To this day Arthur swears it was the concentrated fragrance of the hundreds of flowers hovering in the damp air of the shop that made him lean forward and kiss Alfred – not a careful peck on the lips, but greedy and impatient and demanding.
For kissing back, or for his arms around Arthur's waist, or for the way he pushed him towards the counter, for that Alfred never needed an explanation.
-
The counter was hard and uncomfortable, but Alfred tried his best to hold Arthur so that he wouldn't get bruised; and Arthur would be grateful for that, later, on the next day when they would go for a walk to the park to have finally a proper non-pub date. But now he couldn't care less, biting and grasping and nails leaving grass-thin red marks over Alfred's backside.
-
“Where are you going?” Arthur shivered, most of his clothes laying haphazardly over the tile floor.

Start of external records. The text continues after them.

(* ===== verification/System.v ===== *)
(** The whole battery side at work: the two CAN buses with their interfaces, the
    BMS task and its sender, the inverter task and the contactor task.

    [plant] puts the parts of Devices, Bms and Controller together.  The tasks
    meet the buses at the channels: a turn of a reading task takes the oldest
    frame of its channel, and what it sends goes to the other channel.  A turn
    waits until the channel has room for what it sends, so its frames go there
    at once.  The statics the BMS task shares with the others are those of the
    controller.  [BmsTask] is what the plant needs of a BMS task; the three
    vehicles implement it, and [InverterFrames] is what it needs of the inverter
    task in addition to [InverterTask]. *)
From stdpp Require Import relations.
From S2P Require Import Prelude.
From S2P Require Import Contactor.
From S2P Require Import Inverter.
From S2P Require Import Controller.
From S2P Require Import Bms.
From S2P Require Import Devices.
Import Hardware.

(** A task only adds frames at the end of its channel. *)
Definition grows {Frame Bms Mqtt} (w w' : shared Frame Bms Mqtt) : Prop :=
  exists new, bms_tx w' = bms_tx w ++ new.

(** A BMS task: its statics and channel, a turn of the reading task, [None] if
    it panics, and what its sending task may do on a tick. *)
Class BmsTask (B Frame Bms Mqtt : Type) : Type := {
  task_world : B -> shared Frame Bms Mqtt;
  set_world : shared Frame Bms Mqtt -> B -> B;
  rx_turn : Z -> Frame -> B -> option B;
  tx_tick : Z -> B -> B -> Prop;
  world_set : forall w b, task_world (set_world w b) = w;
  rx_turn_updates : forall now f b b', rx_turn now f b = Some b' ->
    updates now (task_world b) (task_world b') /\ grows (task_world b) (task_world b');
  tx_tick_updates : forall now b b', tx_tick now b b' ->
    updates now (task_world b) (task_world b') /\ grows (task_world b) (task_world b');
}.

(** An inverter task adds frames to its channel and leaves the time of the last
    BMS message alone. *)
Class InverterFrames (W Frame Bms : Type) `{InverterTask W Frame Frame Bms} : Prop := {
  turn_sends : forall now f w, exists new,
    Statics.inverter_tx (task_statics (task_turn now f w)) = Statics.inverter_tx (task_statics w) ++ new;
  turn_keeps_time : forall now f w,
    Statics.last_bms_message (task_statics (task_turn now f w)) =
    Statics.last_bms_message (task_statics w);
}.

(** What the interface of a bus does on its own; the debug port sits on the bus
    of the BMS. *)
Section interface.
Context {Frame : Type}.
Import Can.

Inductive interface (tcp_debug : bool) : Can.t Frame -> Can.t Frame -> Prop :=
| interface_read f c c' : can_routine (Read f) c = Some c' -> interface tcp_debug c c'
| interface_transmit f l c c' :
  ch_tx c = f :: l -> can_routine (Transmit f) (set_ch_tx l c) = Some c' -> interface tcp_debug c c'
| interface_debug_rx f l c :
  tcp_debug = true -> ch_rx c = f :: l -> interface tcp_debug c (debug true f (set_ch_rx l c))
| interface_debug_tx f l c :
  tcp_debug = true -> ch_tx c = f :: l -> interface tcp_debug c (debug false f (set_ch_tx l c)).

(** A task puts frames into the channel, one by one. *)
Definition make_all (new : list Frame) (c : Can.t Frame) : Can.t Frame :=
  fold_left (fun c f => make f (set_ch_tx (try_send (ch_tx c) f) c)) new c.

Lemma interface_step tcp_debug c c' : interface tcp_debug c c' -> step tcp_debug c c'.
Proof.
  intros [f c1 c2 Hr|f l c1 c2 Hl Hr|f l c1 Hd Hl|f l c1 Hd Hl].
  - by eapply step_read.
  - by eapply step_transmit.
  - by eapply step_debug_rx.
  - by eapply step_debug_tx.
Qed.

Lemma make_all_reachable tcp_debug new : forall c,
  reachable tcp_debug c -> zlen (ch_tx c) + zlen new <= FRAME_BUFFER ->
  reachable tcp_debug (make_all new c) /\ ch_tx (make_all new c) = ch_tx c ++ new /\
  made (make_all new c) = made c ++ new /\ handled (make_all new c) = handled c /\
  received (make_all new c) = received c.
Proof.
  induction new as [|f new IH]; intros c Hc Hr.
  { unfold make_all; cbn. by rewrite !app_nil_r. }
  pose proof (zlen_nonneg new). zlen. unfold make_all. cbn [fold_left].
  assert (Htx : try_send (ch_tx c) f = ch_tx c ++ [f])
    by (unfold try_send; by rewrite (proj2 (Z.ltb_lt _ _)) by lia).
  destruct (IH (make f (set_ch_tx (try_send (ch_tx c) f) c))) as (H1 & H2 & H3 & H4 & H5).
  - eapply reachable_step; [exact Hc|]. apply step_make. lia.
  - rewrite Htx. cbn. zlen. lia.
  - fold (make_all new (make f (set_ch_tx (try_send (ch_tx c) f) c))).
    split; [exact H1|]. rewrite H2, H3, H4, H5, Htx.
    cbn [ch_tx made handled received make set_ch_tx]. by rewrite <- !app_assoc.
Qed.
End interface.

(** ** The plant *)

Section plant.
Context {W B Frame Bms Mqtt : Type} `{InverterTask W Frame Frame Bms}
  `{BmsTask B Frame Bms Mqtt}.
Context (tcp_debug : bool) (contactor_task : bool -> bool -> list command * bool).

(** [heard] is a history of the frames the BMS task took, with their times. *)
Record plant : Type := mk_plant {
  bms_bus : Can.t Frame;
  inv_bus : Can.t Frame;
  bms_task : B;
  ctl : sys W Frame;
  heard : list (Z * Frame)
}.

(** The BMS task with the statics and the channel as they are now. *)
Definition loaded (p : plant) : B :=
  let w := task_world (bms_task p) in
  set_world (mk_shared (task_statics (inverter (ctl p))) (wdt w) (lbc_status w)
    (Can.ch_tx (bms_bus p)) (mqttfmt w)) (bms_task p).

(** What a task that found [old] in its channel left there behind it. *)
Definition new_frames (old left : list Frame) : list Frame := zdrop (zlen old) left.
Definition fits (c : Can.t Frame) (new : list Frame) : Prop :=
  zlen (Can.ch_tx c) + zlen new <= FRAME_BUFFER.

(** The plant after the BMS task or its sender became [b], with [c] for its bus. *)
Definition stored (b : B) (c : Can.t Frame) (h : list (Z * Frame)) (p : plant) : plant :=
  mk_plant (make_all (new_frames (Can.ch_tx c) (bms_tx (task_world b))) c) (inv_bus p) b
    (left_by (statics (task_world b)) (ctl p)) h.

(** The frames an inverter's turn sends. *)
Definition answer (f : Frame) (p : plant) : list Frame :=
  new_frames (Statics.inverter_tx (task_statics (inverter (ctl p))))
    (Statics.inverter_tx (task_statics (inverter (do_inverter f (ctl p))))).

Inductive plant_step : plant -> plant -> Prop :=
| step_bms_bus p c :
  interface tcp_debug (bms_bus p) c ->
  plant_step p (mk_plant c (inv_bus p) (bms_task p) (ctl p) (heard p))
| step_inv_bus p c :
  interface false (inv_bus p) c ->
  plant_step p (mk_plant (bms_bus p) c (bms_task p) (ctl p) (heard p))
| step_bms_rx p f l b :
  Can.ch_rx (bms_bus p) = f :: l ->
  rx_turn (now (ctl p)) f (loaded p) = Some b ->
  fits (bms_bus p) (new_frames (Can.ch_tx (bms_bus p)) (bms_tx (task_world b))) ->
  plant_step p
    (stored b (Can.handle f (Can.set_ch_rx l (bms_bus p))) (heard p ++ [(now (ctl p), f)]) p)
| step_bms_tx p b :
  tx_tick (now (ctl p)) (loaded p) b ->
  fits (bms_bus p) (new_frames (Can.ch_tx (bms_bus p)) (bms_tx (task_world b))) ->
  plant_step p (stored b (bms_bus p) (heard p) p)
| step_inv_rx p f l :
  Can.ch_rx (inv_bus p) = f :: l -> fits (inv_bus p) (answer f p) ->
  plant_step p
    (mk_plant (bms_bus p) (make_all (answer f p) (Can.handle f (Can.set_ch_rx l (inv_bus p))))
       (bms_task p) (do_inverter f (ctl p)) (heard p))
| step_plant_contactor p b :
  Statics.contactor_state (task_statics (inverter (ctl p))) = Some b ->
  plant_step p (mk_plant (bms_bus p) (inv_bus p) (bms_task p) (do_contactor contactor_task b (ctl p))
                 (heard p))
| step_plant_time p dt :
  0 <= dt -> plant_step p (mk_plant (bms_bus p) (inv_bus p) (bms_task p) (do_time dt (ctl p)) (heard p)).

(** Empty channels, a BMS that was never heard of, and the controller's start. *)
Definition plant_initial (p : plant) : Prop :=
  bms_bus p = Can.start /\ inv_bus p = Can.start /\ heard p = [] /\ initial (ctl p) /\
  Statics.inverter_tx (task_statics (inverter (ctl p))) = [] /\
  Statics.last_bms_message (task_statics (inverter (ctl p))) = None.

Inductive plant_reachable : plant -> Prop :=
| plant_start p : plant_initial p -> plant_reachable p
| plant_next p p' : plant_reachable p -> plant_step p p' -> plant_reachable p'.
End plant.
Arguments plant : clear implicits.
Arguments mk_plant {W B Frame}.

Section plant_properties.
Context {W B Frame Bms Mqtt : Type} `{InverterTask W Frame Frame Bms} `{!InverterFrames W Frame Bms}
  `{BmsTask B Frame Bms Mqtt}.
Context (tcp_debug : bool) (max : Z) (contactor_task : bool -> bool -> list command * bool)
  `{!Follows max contactor_task}.
Implicit Type p : plant W B Frame.

Lemma interface_keeps (d : bool) (c c' : Can.t Frame) :
  interface d c c' -> Can.handled c' = Can.handled c /\ Can.made c' = Can.made c.
Proof.
  intros [f c1 c2 Hr|f l c1 c2 Hl Hr|f l c1 Hd Hl|f l c1 Hd Hl]; [| |done..].
  - unfold Can.can_routine in Hr. destruct f as [f|], (zlen (Can.ch_rx c1) <? FRAME_BUFFER); try done;
      by apply (inj Some) in Hr; subst.
  - by apply (inj Some) in Hr; subst.
Qed.

(** An update by the BMS task is a step of the controller. *)
Lemma updates_left_by (w w' : shared Frame Bms Mqtt) (s : sys W Frame) :
  updates (now s) w w' -> statics w = task_statics (inverter s) ->
  step contactor_task s (left_by (statics w') s) /\
  Statics.inverter_tx (task_statics (inverter (left_by (statics w') s))) =
    Statics.inverter_tx (task_statics (inverter s)).
Proof.
  intros Hu Hw.
  assert (He : exists heard b, statics w' = update_bms heard (now s) b (task_statics (inverter s))).
  { destruct Hu as [->|(heard & b & ->)]; rewrite Hw; [|by exists heard, b].
    exists false, (Statics.bms (task_statics (inverter s))). by destruct (task_statics (inverter s)). }
  destruct He as (heard & b & ->). split; [apply (step_bms contactor_task s heard b)|].
  cbn. by rewrite statics_set.
Qed.

Lemma loaded_statics p : statics (task_world (loaded p)) = task_statics (inverter (ctl p)).
Proof. unfold loaded. by rewrite world_set. Qed.

Lemma loaded_tx p : bms_tx (task_world (loaded p)) = Can.ch_tx (bms_bus p).
Proof. unfold loaded. by rewrite world_set. Qed.

(** What is known of every reachable plant. *)
Definition plant_ok p : Prop :=
  reachable contactor_task (ctl p) /\
  Can.reachable tcp_debug (bms_bus p) /\ Can.reachable false (inv_bus p) /\
  Can.handled (inv_bus p) = map (fun e => e.1.2) (rev (log (ctl p))) /\
  Can.made (inv_bus p) = Statics.inverter_tx (task_statics (inverter (ctl p))) /\
  map snd (heard p) = Can.handled (bms_bus p).

Lemma new_frames_app (old new : list Frame) : new_frames old (old ++ new) = new.
Proof. unfold new_frames. apply zdrop_app_len. Qed.

(** The BMS task's doings on its bus, and on the controller. *)
Lemma stored_ok p b c h :
  updates (now (ctl p)) (task_world (loaded p)) (task_world b) ->
  fits c (new_frames (Can.ch_tx c) (bms_tx (task_world b))) ->
  plant_ok p -> Can.reachable tcp_debug c -> map snd h = Can.handled c ->
  plant_ok (stored b c h p).
Proof.
  intros Hu Hfit (Hr & _ & Hi & Hl & Hm & _) Hc Hh.
  destruct (updates_left_by _ _ (ctl p) Hu (loaded_statics p)) as [Hs Htx].
  destruct (make_all_reachable tcp_debug _ c Hc Hfit) as (Hc' & _ & _ & Hh' & _).
  unfold plant_ok, stored. cbn [ctl bms_bus inv_bus heard].
  split; [by eapply reachable_step|]. split; [done|]. split; [done|].
  rewrite Htx, Hh'. by split; [|split].
Qed.

Lemma plant_step_ok p p' : plant_ok p -> plant_step tcp_debug contactor_task p p' -> plant_ok p'.
Proof.
  intros Hok Hs. pose proof Hok as (Hr & Hb & Hi & Hl & Hm & Hh).
  destruct Hs as [p c Hc|p c Hc|p f l b Hf Ht Hfit|p b Ht Hfit|p f l Hf Hfit|p b Hb'|p dt Hdt].
  - destruct (interface_keeps _ _ _ Hc) as [Hk1 Hk2].
    unfold plant_ok; cbn. rewrite Hk1. split; [done|]. split; [|done].
    by eapply Can.reachable_step, interface_step.
  - destruct (interface_keeps _ _ _ Hc) as [Hk1 Hk2].
    unfold plant_ok; cbn. rewrite Hk1, Hk2. do 2 (split; [done|]). split; [|done].
    by eapply Can.reachable_step, interface_step.
  - apply stored_ok; [by apply (rx_turn_updates _ _ _ _ Ht)|exact Hfit|done| |].
    + eapply Can.reachable_step; [exact Hb|by apply Can.step_handle].
    + rewrite map_app, Hh. done.
  - apply stored_ok; [by apply (tx_tick_updates _ _ _ Ht)|done..].
  - destruct (turn_sends (now (ctl p)) f (inverter (ctl p))) as [new Hnew].
    assert (Ha : answer f p = new).
    { unfold answer. cbn [do_inverter inverter]. rewrite Hnew. apply new_frames_app. }
    destruct (make_all_reachable false (answer f p) (Can.handle f (Can.set_ch_rx l (inv_bus p))))
      as (Hc' & _ & Hm' & Hh' & _); [|exact Hfit|].
    { eapply Can.reachable_step; [exact Hi|by apply Can.step_handle]. }
    unfold plant_ok; cbn [ctl bms_bus inv_bus heard].
    split; [eapply reachable_step; [exact Hr|apply step_inverter]|]. do 2 (split; [done|]).
    rewrite Hh', Hm'. cbn. rewrite Hl, Hm, Ha, Hnew, map_app. done.
  - destruct (target_step max contactor_task (ctl p) _ Hr (step_contactor _ _ _ Hb'))
      as [[_ Hlog]|[ev Hev]].
    + unfold plant_ok; cbn [ctl bms_bus inv_bus heard]. rewrite Hlog.
      split; [by eapply reachable_step, step_contactor|]. repeat (split; [done|]). split; [|done].
      unfold do_contactor, on_statics. destruct (contactor_task _ b). cbn. by rewrite statics_set.
    + exfalso. apply (f_equal (fun s => length (log s))) in Hev.
      unfold do_contactor in Hev. destruct (contactor_task _ b). cbn in Hev. lia.
  - unfold plant_ok; cbn. split; [by eapply reachable_step, step_time|done].
Qed.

He wanted to sit up on the counter, but Alfred's voice stopped him. “Stay where you are, I want to try out something. Please?” And so he stayed, waiting and watching the green ceiling of his own flower shop.
Alfred returned, dragging a huge bucket behind him.
“What...”
“Shh, you said I could use them for whatever I want, didn't you?”
First were the lilies, white petals smeared yellow with pollen, threaded carefully through Arthur's hair like a tiara.
Then the daisies, most of them missing parts of their flowerheads, ordered in a row along the line of Arthur's sternum down to his solar plexus.
“Tickles.” Arthur said and Alfred smiled.
“I know.”
Chrysanthemums covering his groin, asters in two lines over thighs down to his knees, two tulips over nipples. And last were the rose petals, red, pink, yellow and white, piled up carefully into a small heap over Arthur's belly-button.
“And you keep saying I don’t have an eye for arrangements.” Alfred said, and Arthur laughed, so much that most of the rose petals slid from his belly on the floor.
---
Genre: Humour/Romance
Pairing: US/UK, Netherlands/Canada
Word Count: 3141
Rating/Warnings: PG 15
Summary: The flower shop that Arthur and Lars owned used to be a peaceful place - until a pair of twins didn’t turn their world upside-down.
This is a collab between Me and the great Lost-hitsu! Art by Dunya, fic written by Lost-hitsu and Beta'd by qichi <3

---

---
They stood in front of the flower shop window, heads identically tilted to the side, and Arthur could tell, even with the glass and decorations obstructing his view, that they were twins.
It looked as if one of them was trying to persuade the other one to enter, and after a short tugging match the persistent brother won and they stepped in, looking a bit lost amidst the greenery.
“Can I help you?” Lars walked in from the side door just as Arthur wanted to ask the same question. He promptly obscured Arthur’s view – Lars tended to obscure the view to everything with his absurd height and even taller hairstyle. He heard him ask, “What should it be? A present for your mother. Of course. Does she like potted plants?”
With his colleague taking care of the only customers in the shop, Arthur returned his attention to the little carnation arrangement he had been working on earlier, successfully ignoring the noises around him. Which was why he nearly snapped a stem in half in surprise as one of the twins - the persistent brother, with the cheekier smile – suddenly stood in front of the counter, looking at Arthur's hands.
“Yes?”
“Haha, it's nothing.” He had the audacity to laugh. “You're just fun to watch, is all.”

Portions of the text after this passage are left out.